Действенные линии Рюмина и Варвары в этой сцене противоположны по настроению. Варвара, когда ее задержал Рюмин, была занята Марьей Львовной. Рюмин ей только помешал, она вступила в эту сцену случайно. По свойственной ей деликатности она выслушала Рюмина и дала исчерпывающий и совершенно недвусмысленный ответ. На этом можно было бы и кончить сцену. Но Рюмин уже предъявляет Варваре претензии чисто гражданского, общественного характера. Оказывается, еще в юности он дал клятву свою всю жизнь посвятить борьбе за то, что казалось ему тогда хорошим и честным, и теперь он связал с Варварой все надежды на эту борьбу.

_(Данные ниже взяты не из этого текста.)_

(* ===== verification/JsString.v ===== *)
(** * JsString: the JavaScript string primitives the services use

    [Number.prototype.toString()] on integers (used by [generateQueueNumber]
    and by the template literals of [generateAppointmentId] and
    [generateNotificationId]), [String.prototype.padStart(2, '0')] and
    [String.prototype.trim()] (used by [sendNotification]).  Strings are
    Rocq byte strings: the characters the code handles (digits, letters,
    ASCII and Latin-1 white space) are all below code point 256. *)

From S2P Require Import Prelude.

(** ** Decimal printing of integers *)

Definition digit_char (d : Z) : ascii := ascii_of_nat (48 + Z.to_nat d).

(** [digits_go fuel n acc] prepends the decimal digits of [n >= 0] to
    [acc], least significant digit first, for at most [fuel] digits. *)
Fixpoint digits_go (fuel : nat) (n : Z) (acc : string) : string :=
  match fuel with
  | O => acc
  | S f =>
      let acc' := String (digit_char (n mod 10)) acc in
      if n <? 10 then acc' else digits_go f (n / 10) acc'
  end.

(** The fuel [log2 n + 1] is at least the number of decimal digits. *)
Definition nat_digits (n : Z) : string :=
  digits_go (S (Z.to_nat (Z.log2 n))) n "".

(** [Number.prototype.toString()] on an integral number (radix 10). *)
Definition number_to_string (n : Z) : string :=
  if n <? 0 then "-" +:+ nat_digits (- n) else nat_digits n.

(** ** [String.prototype.padStart(maxLength, fillString)] *)

Fixpoint repeat_string (s : string) (k : nat) : string :=
  match k with
  | O => ""
  | S k' => s +:+ repeat_string s k'
  end.

(** ECMAScript StringPad with placement start: no padding when the string
    is already long enough or the filler is empty; otherwise the filler
    repeated and truncated to the missing length, then the string. *)
Definition padStart (s : string) (maxLength : nat) (fillString : string) : string :=
  let len := String.length s in
  if decide (maxLength <= len)%nat then s
  else if decide (fillString = "") then s
  else String.substring 0 (maxLength - len)
         (repeat_string fillString (maxLength - len)) +:+ s.

(** [n.toString().padStart(2, '0')] *)
Definition pad2 (n : Z) : string := padStart (number_to_string n) 2 "0".

(** ** [String.prototype.trim()] *)

(** White space and line terminators of ECMAScript below code point 256:
    TAB, LF, VT, FF, CR, SPACE and NO-BREAK SPACE. *)
Definition is_js_space (c : ascii) : bool :=
  match nat_of_ascii c with
  | 9 | 10 | 11 | 12 | 13 | 32 | 160 => true
  | _ => false
  end%nat.

Fixpoint trim_start (s : string) : string :=
  match s with
  | EmptyString => EmptyString
  | String c s' => if is_js_space c then trim_start s' else s
  end.

Definition trim_end (s : string) : string := String.rev (trim_start (String.rev s)).

Definition trim (s : string) : string := trim_end (trim_start s).

Fixpoint all_space (s : string) : bool :=
  match s with
  | EmptyString => true
  | String c s' => is_js_space c && all_space s'
  end.

(** ** Digits *)

Definition is_digit (c : ascii) : bool :=
  let n := nat_of_ascii c in (48 <=? n)%nat && (n <=? 57)%nat.

Definition digit_value (c : ascii) : Z := Z.of_nat (nat_of_ascii c) - 48.

(** ** Lemmas *)

Lemma digit_char_digit (d : Z) : 0 <= d < 10 -> is_digit (digit_char d) = true.
Proof.
  intros Hd. unfold is_digit, digit_char.
  assert (d = 0 \/ d = 1 \/ d = 2 \/ d = 3 \/ d = 4 \/ d = 5 \/ d = 6 \/ d = 7
          \/ d = 8 \/ d = 9) as Hc by lia.
  repeat destruct Hc as [-> | Hc]; subst; reflexivity.
Qed.

Lemma digit_value_char (d : Z) : 0 <= d < 10 -> digit_value (digit_char d) = d.
Proof.
  intros Hd. unfold digit_value, digit_char.
  rewrite nat_ascii_embedding by lia. lia.
Qed.

#[export] Hint Resolve digit_char_digit : medqueue.
#[export] Hint Rewrite digit_value_char using lia : medqueue_rw.

Lemma nat_digits_small (n : Z) : 0 <= n < 10 -> nat_digits n = String (digit_char n) "".
Proof.
  intros Hn. unfold nat_digits.
  destruct (Z.to_nat (Z.log2 n)); simpl;
    (destruct (Z.ltb_spec n 10); [| lia]); by rewrite Z.mod_small by lia.
Qed.

Lemma nat_digits_two (n : Z) :
  10 <= n < 100 ->
  nat_digits n = String (digit_char (n / 10)) (String (digit_char (n mod 10)) "").
Proof.
  intros Hn. unfold nat_digits.
  assert (3 <= Z.log2 n) by (apply Z.log2_le_pow2; lia).
  destruct (Z.to_nat (Z.log2 n)) as [|k] eqn:Ek; [lia|].
  assert (1 <= n / 10 < 10).
  { split; [apply Z.div_le_lower_bound | apply Z.div_lt_upper_bound]; lia. }
  simpl. destruct (Z.ltb_spec n 10); [lia|].
  destruct (Z.ltb_spec (n / 10) 10); [|lia].
  by rewrite (Z.mod_small (n / 10)) by lia.
Qed.

Lemma number_to_string_nonneg (n : Z) : 0 <= n -> number_to_string n = nat_digits n.
Proof. intros Hn. unfold number_to_string. destruct (Z.ltb_spec n 0); [lia | done]. Qed.

(** [pad2] on the integers the queue-number code prints: two digits. *)
Lemma pad2_spec (n : Z) :
  0 <= n < 100 ->
  pad2 n = String (digit_char (n / 10)) (String (digit_char (n mod 10)) "").
Proof.
  intros Hn. unfold pad2. rewrite number_to_string_nonneg by lia.
  destruct (Z.ltb_spec n 10).
  - rewrite nat_digits_small by lia. rewrite Z.div_small, Z.mod_small by lia.
    reflexivity.
  - rewrite nat_digits_two by lia. reflexivity.
Qed.

Lemma trim_start_all_space (s : string) : trim_start s = "" <-> all_space s = true.
Proof.
  induction s as [|c s IH]; simpl; [done|].
  destruct (is_js_space c); simpl; [done|]. split; discriminate.
Qed.

Lemma trim_start_all_space_fix (s : string) :
  all_space (trim_start s) = true -> trim_start s = "".
Proof.
  induction s as [|c s IH]; simpl; [done|].
  destruct (is_js_space c) eqn:Ec; simpl; [done|]. by rewrite Ec.
Qed.

Lemma rev_app_all_space (s1 s2 : string) :
  all_space (String.rev_app s1 s2) = all_space s1 && all_space s2.
Proof.
  revert s2. induction s1 as [|c s1 IH]; intros s2; simpl; [done|].
  rewrite IH. simpl. by destruct (is_js_space c), (all_space s1), (all_space s2).
Qed.

Lemma rev_app_empty (s1 s2 : string) : String.rev_app s1 s2 = "" -> s1 = "" /\ s2 = "".
Proof.
  revert s2. induction s1 as [|c s1 IH]; intros s2 H; simpl in H; [done|].
  by destruct (IH _ H).
Qed.

(** [message.trim().length === 0] holds exactly when the message is made
    of white space only. *)
Lemma trim_empty_iff (s : string) : trim s = "" <-> all_space s = true.
Proof.
  unfold trim, trim_end. split.
  - intros H. apply rev_app_empty in H as [H _]. apply trim_start_all_space in H.
    unfold String.rev in H. rewrite rev_app_all_space, andb_true_r in H.
    apply trim_start_all_space, trim_start_all_space_fix, H.
  - intros H. apply trim_start_all_space in H. by rewrite H.
Qed.

Arguments number_to_string : simpl never.
Arguments pad2 : simpl never.
Arguments trim : simpl never.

Поэтому он не просит любви, а требует жалости.
Прекрасно отвечает на эту сложную тираду Варвара, делая смелые обобщения, поднимаясь от частного, мелкого случая до пророческих обобщений: "...Мы живем на земле чужие всему... мы не умеем быть нужными для жизни людьми. И мне кажется, что скоро, завтра, придут какие-то другие, сильные, смелые люди и сметут нас с земли, как сор...". А в это время Рюмин со своих заоблачно-любовных высот спустился в откровенно обывательскую лужу: "...Я понимаю! Я опоздал!.. Только ведь и Шалимов тоже...". Сколько истинного, драгоценного внутреннего аристократизма проявила Варвара, эта дочь прачки, в последней реплике: "Шалимов? Вы не имеете права...".
Окончилась еще одна любовная сцена. Я не хотел бы подсказывать планировку и разработку мизансцен этого куска. Трижды я ставил эту сцену по-разному потому, что у меня были разные Рюмины. Сцена эта такая тонкая и должна быть в спектакле такой живой, что только индивидуальность исполнителей может подсказать действительно интересное ее воплощение. Содержание и конфликт ее ясны. Это еще один вариант темы "Мужчины и женщины".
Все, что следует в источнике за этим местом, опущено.